• **What is required**:
Write out each line of the entries below that holds the word "profiles".
[Opening Input for this task section]
Definition set_login_url v (s : CrownstoneSSE) : CrownstoneSSE :=
  {| listeners := listeners s; requireAuthentication := requireAuthentication s;
     autoreconnect := autoreconnect s; eventSource := eventSource s;
     accessToken := accessToken s; eventCallback := eventCallback s;
     checkerInterval := checkerInterval s; reconnectTimeout := reconnectTimeout s;
     pingTimeout := pingTimeout s; projectName := projectName s;
     sse_url := sse_url s; login_url := v;
     hubLogin_baseUrl := hubLogin_baseUrl s; cachedLoginData := cachedLoginData s |}.

Definition set_hubLogin_baseUrl v (s : CrownstoneSSE) : CrownstoneSSE :=
  {| listeners := listeners s; requireAuthentication := requireAuthentication s;
     autoreconnect := autoreconnect s; eventSource := eventSource s;
     accessToken := accessToken s; eventCallback := eventCallback s;
     checkerInterval := checkerInterval s; reconnectTimeout := reconnectTimeout s;
     pingTimeout := pingTimeout s; projectName := projectName s;
     sse_url := sse_url s; login_url := login_url s;
     hubLogin_baseUrl := v; cachedLoginData := cachedLoginData s |}.

Definition set_cachedLoginData v (s : CrownstoneSSE) : CrownstoneSSE :=
  {| listeners := listeners s; requireAuthentication := requireAuthentication s;
     autoreconnect := autoreconnect s; eventSource := eventSource s;
     accessToken := accessToken s; eventCallback := eventCallback s;
     checkerInterval := checkerInterval s; reconnectTimeout := reconnectTimeout s;
     pingTimeout := pingTimeout s; projectName := projectName s;
     sse_url := sse_url s; login_url := login_url s;
     hubLogin_baseUrl := hubLogin_baseUrl s; cachedLoginData := v |}.


(** *** Runtime objects *)

(** An object made by [new EventSource(url)]: its URL, its [readyState]
    (0 connecting, 1 open, 2 closed) and the listeners attached to it. *)
Record EventSource : Type := {
  url : string;
  readyState : Z;
  on_open : list closure;
  on_message : list closure;
  on_error : list closure
}.

Definition CONNECTING : Z := 0.
Definition OPEN : Z := 1.
Definition CLOSED : Z := 2.

(** A timer made by [setTimeout] or [setInterval]; [due] is the time of its
    next firing, [active] is cleared by firing (single shot) and by
    [clearTimeout]/[clearInterval]. *)
Record Timer : Type := {
  repeating : bool;
  handler : closure;
  delay : Z;
  due : Z;
  active : bool
}.

(** Who consumes the promise of a login request: the caller of
    [login]/[loginHashed]/[hubLogin]/[retryLogin], or the [.then] chain of
    [retryWithNewAccessToken]. *)
Inductive awaiter : Type := caller | refresh_chain.

(** A request made by [fetch]: its URL, the [method] and [headers] of its
    second argument and the [body], as the value given to [JSON.stringify],
    if there is one. *)
Record Request : Type := {
  target : string;
  method : string;
  headers : list (string * string);
  body : option jsval;
  awaited_by : awaiter;
  pending : bool
}.

Inductive listener_kind : Type := on_open_event | on_message_event | on_error_event.
Lemma update_budget_changes_amount_only_witness :
  exists budget',
    let db' :=
      (update_budget small_db alice 7 (mk_BudgetUpdate (Some (Some 150%Q)))).2
    in
    update_budget small_db alice 7 (mk_BudgetUpdate (Some (Some 150%Q)))
    = (Success budget',
       mk_DB (users small_db) (transactions small_db)
         (write_row 7 budget' (budgets small_db))
         (notifications small_db) (foreign_keys small_db))
    /\ b_id budget' = b_id food_budget
    /\ b_user_id budget' = b_user_id food_budget
    /\ b_category budget' = b_category food_budget
    /\ b_month budget' = b_month food_budget
    /\ b_year budget' = b_year food_budget
    /\ b_amount budget' = 150%Q
    /\ budget' ∈ budgets db'
    /\ map budget_slot (budgets db') = map budget_slot (budgets small_db)
    /\ map b_id (budgets db') = map b_id (budgets small_db)
    /\ (forall b, b ∈ budgets small_db -> b_id b <> 7 -> b ∈ budgets db')
    /\ (NoDup (map budget_slot (budgets small_db)) ->
        NoDup (map budget_slot (budgets db'))).
Proof.
  apply (update_budget_changes_amount_only small_db alice 7
           (mk_BudgetUpdate (Some (Some 150%Q))) food_budget).
  - simpl. apply NoDup_singleton.
  - simpl. apply list_elem_of_here.
  - reflexivity.
  - reflexivity.
Defined.

Example update_budget_amount :
  update_budget small_db alice 7 (mk_BudgetUpdate (Some (Some 150%Q)))
  = (Success (mk_Budget 7 1 "food" 150 5 2024),
     mk_DB [alice; bob] may_2024 [mk_Budget 7 1 "food" 150 5 2024] [] true).
Proof. reflexivity. Qed.

Example update_budget_null_amount :
  update_budget small_db alice 7 (mk_BudgetUpdate (Some None))
  = (IntegrityError, small_db).
Proof. reflexivity. Qed.

Example update_budget_of_another_user :
  update_budget small_db bob 7 (mk_BudgetUpdate (Some (Some 150%Q)))
  = (HTTPException 404 "Presupuesto no encontrado", small_db).
Proof. reflexivity. Qed.

End BudgetCrudProofs.

(** ** The owner of a created notification *)

Module NotificationProofs.
Import Models Notifications Scenarios.
Local Open Scope Z_scope.

(** C9.  For every database, every two authenticated callers and every
    payload, [create_notification] gives the same response and the same
    database under both callers; a stored notification has the user_id
    of the payload; and whenever the payload names a row of [users] (or
    foreign keys are not enforced) the notification is stored, whoever
    the caller is: a caller can create a notification owned by another
    user. *)
Theorem create_notification_owner_from_payload db caller1 caller2 notification :
  create_notification db caller1 notification
  = create_notification db caller2 notification
  /\ (forall n db',
        create_notification db caller1 notification = (Success n, db') ->
        n_user_id n = nc_user_id notification
        /\ notifications db' = notifications db ++ [n])
  /\ (foreign_keys db = false
      \/ nc_user_id notification ∈ map u_id (users db) ->
      exists n db',
        create_notification db caller1 notification = (Success n, db')
        /\ n_user_id n = nc_user_id notification
        /\ n ∈ notifications db').
Proof.
  split; [reflexivity |].
  unfold create_notification.
  destruct (foreign_keys db
            && negb (bool_decide (nc_user_id notification
                                  ∈ map u_id (users db)))) eqn:Hfk.
  - split; [intros n db' H; discriminate |].
    intros [Hoff | Hin]; exfalso.
    + rewrite Hoff in Hfk. discriminate.
    + rewrite (bool_decide_eq_true_2 _ Hin) in Hfk.
      rewrite andb_false_r in Hfk. discriminate.
  - split.
    + intros n db' H. inversion H. split; reflexivity.
    + intros _. eexists. eexists. split; [reflexivity |].
      split; [reflexivity |].
      simpl. apply elem_of_app. right. apply list_elem_of_here.
Qed.

(** Alice creates a notification that belongs to Bob. *)
Example alice_notifies_as_bob :
  create_notification small_db alice
    (mk_NotificationCreate "Alert" "Pay now" PAYMENT_REMINDER (u_id bob))
  = (Success (mk_Notification 1 2 "Alert" "Pay now" PAYMENT_REMINDER
                false false false),
     mk_DB [alice; bob] may_2024 [food_budget]
       [mk_Notification 1 2 "Alert" "Pay now" PAYMENT_REMINDER
          false false false] true).
Proof. reflexivity. Qed.

End NotificationProofs.

(** ** The monthly trend *)

Module TrendProofs.
Import Calendar CalendarFacts Models Sql SqlFacts Analytics Scenarios.
Local Open Scope Z_scope.

(** *** The keys *)

Lemma string_length_app (s t : string) :
  String.length (s +:+ t) = (String.length s + String.length t)%nat.
Proof. induction s as [|a s IH]; simpl; [reflexivity | now rewrite IH]. Qed.

Lemma string_app_inj_suffix (s1 s2 t1 t2 : string) :
  String.length t1 = String.length t2 ->
  s1 +:+ t1 = s2 +:+ t2 -> s1 = s2 /\ t1 = t2.
Proof.
  revert s2. induction s1 as [|a s1 IH]; intros [|b s2] Hlen Heq; simpl in Heq.
  - auto.
  - exfalso. apply (f_equal String.length) in Heq.
    simpl in Heq. rewrite !string_length_app in Heq. simpl in Heq. lia.
  - exfalso. apply (f_equal String.length) in Heq.
    simpl in Heq. rewrite !string_length_app in Heq. simpl in Heq. lia.
  - inversion Heq as [[Hab Hrest]].
    destruct (IH s2 Hlen Hrest) as [-> ->]. auto.
Qed.

Lemma month_cases m :
  1 <= m <= 12 ->
  m = 1 \/ m = 2 \/ m = 3 \/ m = 4 \/ m = 5 \/ m = 6 \/ m = 7
  \/ m = 8 \/ m = 9 \/ m = 10 \/ m = 11 \/ m = 12.
Proof. lia. Qed.

Lemma pad2_length m : 1 <= m <= 12 -> String.length (pad2 m) = 2%nat.
Proof.
  intros Hm. apply month_cases in Hm.
  repeat (destruct Hm as [-> | Hm]; [reflexivity |]). subst. reflexivity.
Qed.
(** * Coin collector: server simulation, latency layer and client interpolation

    A shallow embedding of the multiplayer coin-collector game: the Node.js
    server (authoritative simulation tick, connection registry, artificial
    latency) and the browser client (snapshot buffers, clock-skew estimate,
    interpolation).

    Modelling conventions.
    - JavaScript numbers are idealised as real numbers ([R]): rounding, NaN
      and the infinities are outside the model.  [Math.hypot] is the exact
      Euclidean norm.  Wall-clock readings ([Date.now()]) are integers
      ([Z], milliseconds).
    - Statements over the reals are kept to what rounding leaves true.
      Where the value itself is the point, the computation is followed in
      binary64 with primitive floats: the velocity ([Binary64]), the
      smoothing of the clock estimate ([Client.smooth64]) and the
      interpolation ([Client.lerp64]).
    - A JavaScript [Map] is an association list in insertion order, with
      [set] replacing in place and [delete] removing the entry.
    - Objects stored in a [Map] and mutated in place (players) are modelled
      by rewriting the entry under the same key, keeping its position.
    - [Math.random()], [Date.now()] and socket events are inputs of the
      functions that read them. *)

From Stdlib Require Import Floats.PrimFloat Floats.SpecFloat Floats.FloatOps.
From Stdlib Require Import Reals Lra Lia ZArith List Bool String Sorted.
Import ListNotations.

Set Implicit Arguments.

(** ** JavaScript [Map] with integer keys, in insertion order *)

Module JsMap.

Section Ops.
Variable V : Type.

Definition t := list (Z * V).

Definition empty : t := [].

Fixpoint get (k : Z) (m : t) : option V :=
  match m with
  | [] => None
  | (k', v) :: rest => if Z.eqb k' k then Some v else get k rest
  end.

Definition has (k : Z) (m : t) : bool :=
  match get k m with Some _ => true | None => false end.

(** [m.set(k, v)]: an existing key keeps its place, a new key goes last. *)
Fixpoint set (k : Z) (v : V) (m : t) : t :=
  match m with
  | [] => [(k, v)]
  | (k', v') :: rest =>
      if Z.eqb k' k then (k, v) :: rest else (k', v') :: set k v rest
  end.

Definition delete (k : Z) (m : t) : t :=
  filter (fun e => negb (Z.eqb (fst e) k)) m.

Definition keys (m : t) : list Z := map fst m.
Definition values (m : t) : list V := map snd m.
Definition entries (m : t) : list (Z * V) := m.
Definition size (m : t) : Z := Z.of_nat (List.length m).

(** The keys of a [Map] are pairwise distinct. *)
Definition wf (m : t) : Prop := NoDup (keys m).
End Ops.

Arguments empty {V}.

End JsMap.

(** ** The server *)

Module Server.

Local Open Scope R_scope.

(** *** Config *)

Definition WORLD_WIDTH : R := 800.
Definition WORLD_HEIGHT : R := 600.
Definition PLAYER_RADIUS : R := 15.
Definition COIN_RADIUS : R := 8.
Definition PLAYER_SPEED : R := 220.
Definition TICK_RATE : R := 30.
Definition COIN_SPAWN_INTERVAL_MS : Z := 2000.
Definition LAG_MS : Z := 100.

(** [Math.hypot(a, b)] *)
Definition hypot (a b : R) : R := sqrt (a * a + b * b).

(** *** Game state *)

(** A WebSocket object is known by its identity. *)
Definition Socket := nat.

Record Input := mkInput { up : bool; down : bool; left : bool; right : bool }.

Module Player.
Record t := mk {
  id : Z; x : R; y : R; vx : R; vy : R; score : Z; input : Input; ws : Socket
}.
End Player.

Module Coin.
Record t := mk { id : Z; x : R; y : R }.
End Coin.

Record World := mkWorld {
  nextPlayerId : Z;
  nextCoinId : Z;
  players : JsMap.t Player.t;
  coins : JsMap.t Coin.t;
  lastUpdateTime : Z
}.

(** Module-level initialisation; [t0] is the [Date.now()] read at start. *)
Definition initialWorld (t0 : Z) : World :=
  mkWorld 1 1 JsMap.empty JsMap.empty t0.

(** [randomPosition(margin = 30)]; [rx], [ry] are the two [Math.random()]
    draws, in the order they are made. *)
Definition randomPosition (rx ry : R) : R * R :=
  let margin := 30 in
  (margin + rx * (WORLD_WIDTH - 2 * margin),
   margin + ry * (WORLD_HEIGHT - 2 * margin)).

Definition createPlayer (ws : Socket) (rx ry : R) (w : World) : Player.t * World :=
  let id := nextPlayerId w in
  let pos := randomPosition rx ry in
  let player :=
    Player.mk id (fst pos) (snd pos) 0 0 0%Z (mkInput false false false false) ws in
  (player,
   mkWorld (id + 1)%Z (nextCoinId w) (JsMap.set id player (players w))
           (coins w) (lastUpdateTime w)).

(** [removePlayerBySocket]: the loop deletes the first entry whose socket
    is [ws], then breaks. *)
Fixpoint removeFirstBySocket (ws : Socket) (entries : list (Z * Player.t))
    (m : JsMap.t Player.t) : JsMap.t Player.t :=
  match entries with
  | [] => m
  | (id, p) :: rest =>
      if Nat.eqb (Player.ws p) ws then JsMap.delete id m
      else removeFirstBySocket ws rest m
  end.

Definition removePlayerBySocket (ws : Socket) (w : World) : World :=
  mkWorld (nextPlayerId w) (nextCoinId w)
          (removeFirstBySocket ws (JsMap.entries (players w)) (players w))
          (coins w) (lastUpdateTime w).

Definition spawnCoin (rx ry : R) (w : World) : World :=
  let pos := randomPosition rx ry in
  let coin := Coin.mk (nextCoinId w) (fst pos) (snd pos) in
  mkWorld (nextPlayerId w) (nextCoinId w + 1)%Z (players w)
          (JsMap.set (Coin.id coin) coin (coins w)) (lastUpdateTime w).

(** *** Game loop *)

(** Direction from the four input flags, normalised when non-zero
    (first loop of [gameLoop], up to the velocity assignment). *)
Definition direction (i : Input) : R * R :=
  let dx := 0 in
  let dy := 0 in
  let dy := if up i then dy - 1 else dy in
  let dy := if down i then dy + 1 else dy in
  let dx := if left i then dx - 1 else dx in
  let dx := if right i then dx + 1 else dx in
  let len := hypot dx dy in
  if Rgt_dec len 0 then (dx / len, dy / len) else (dx, dy).

(** Body of the first loop of [gameLoop]: velocity from the input,
    position integrated over [dt] seconds, then clamped to the world. *)
Definition updatePlayer (dt : R) (player : Player.t) : Player.t :=
  let d := direction (Player.input player) in
  let vx := fst d * PLAYER_SPEED in
  let vy := snd d * PLAYER_SPEED in
  let x := Player.x player + vx * dt in
  let y := Player.y player + vy * dt in
  let x := Rmax PLAYER_RADIUS (Rmin (WORLD_WIDTH - PLAYER_RADIUS) x) in
  let y := Rmax PLAYER_RADIUS (Rmin (WORLD_HEIGHT - PLAYER_RADIUS) y) in
  Player.mk (Player.id player) x y vx vy (Player.score player)
            (Player.input player) (Player.ws player).

Definition updatePlayers (dt : R) (m : JsMap.t Player.t) : JsMap.t Player.t :=
  map (fun e => (fst e, updatePlayer dt (snd e))) m.

(** The collision test of the second loop:
    [Math.hypot(player.x - coin.x, player.y - coin.y) <= PLAYER_RADIUS + COIN_RADIUS]. *)
Definition touches (player : Player.t) (coin : Coin.t) : bool :=
  let dist := hypot (Player.x player - Coin.x coin) (Player.y player - Coin.y coin) in
  if Rle_dec dist (PLAYER_RADIUS + COIN_RADIUS) then true else false.

Definition addScore (player : Player.t) : Player.t :=
  Player.mk (Player.id player) (Player.x player) (Player.y player)
            (Player.vx player) (Player.vy player) (Player.score player + 1)%Z
            (Player.input player) (Player.ws player).
(** * The tutoring marketplace schema: tables, row-level policies, triggers

    A shallow embedding of the two schema revisions of the repository
    (src/unnamed/part_000 and src/unnamed/part_001), of the queries the
    landing page issues (HomePage.fetchSubjects, HomePage.fetchStats)
    and of the submit handler of the registration form
    (src/unnamed/part_002).

    - A table with a primary key is a finite map from the key to the row.
      [reviews] is kept as the list of its rows in insertion order, because
      the rating trigger aggregates over all of them.
    - DECIMAL(p,s) values are stored as their unscaled integer (for s = 2:
      hundredths); arithmetic on them is exact rational arithmetic and a value
      is rounded half away from zero when it is assigned to a column.
    - A statement either commits and returns the new store or raises an error
      and leaves the store as it was.
    - Row-level security: the role owning the tables is exempt (ENABLE, not
      FORCE, ROW LEVEL SECURITY). For every other caller a statement is first
      rewritten with the policies of its table, and the sub-selects of these
      policies with the SELECT policies of the tables they read, and so on;
      when this expansion comes back to a table it is already expanding, the
      statement fails with 42P17 (infinite recursion detected in policy)
      before it reads or writes a row. The admin policies on profiles of
      part_001 read profiles, so there every statement whose policies reach
      profiles fails in this way. A statement that is rewritten without error
      applies its policies row by row. A sub-select of a policy and the
      statements of a trigger function that is not SECURITY DEFINER run with
      the caller's rights.
    - The values of a statement are taken as values of the column types
      (a NEW row is the row after the casts). *)

From Stdlib Require Import ZArith QArith Qround Qabs Lia Bool Ascii String.
From stdpp Require Import base option list gmap strings relations.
[Closing Input for this task section]
• **Answer space**:
      before it reads or writes a row. The admin policies on profiles of
      part_001 read profiles, so there every statement whose policies reach
      profiles fails in this way. A statement that is rewritten without error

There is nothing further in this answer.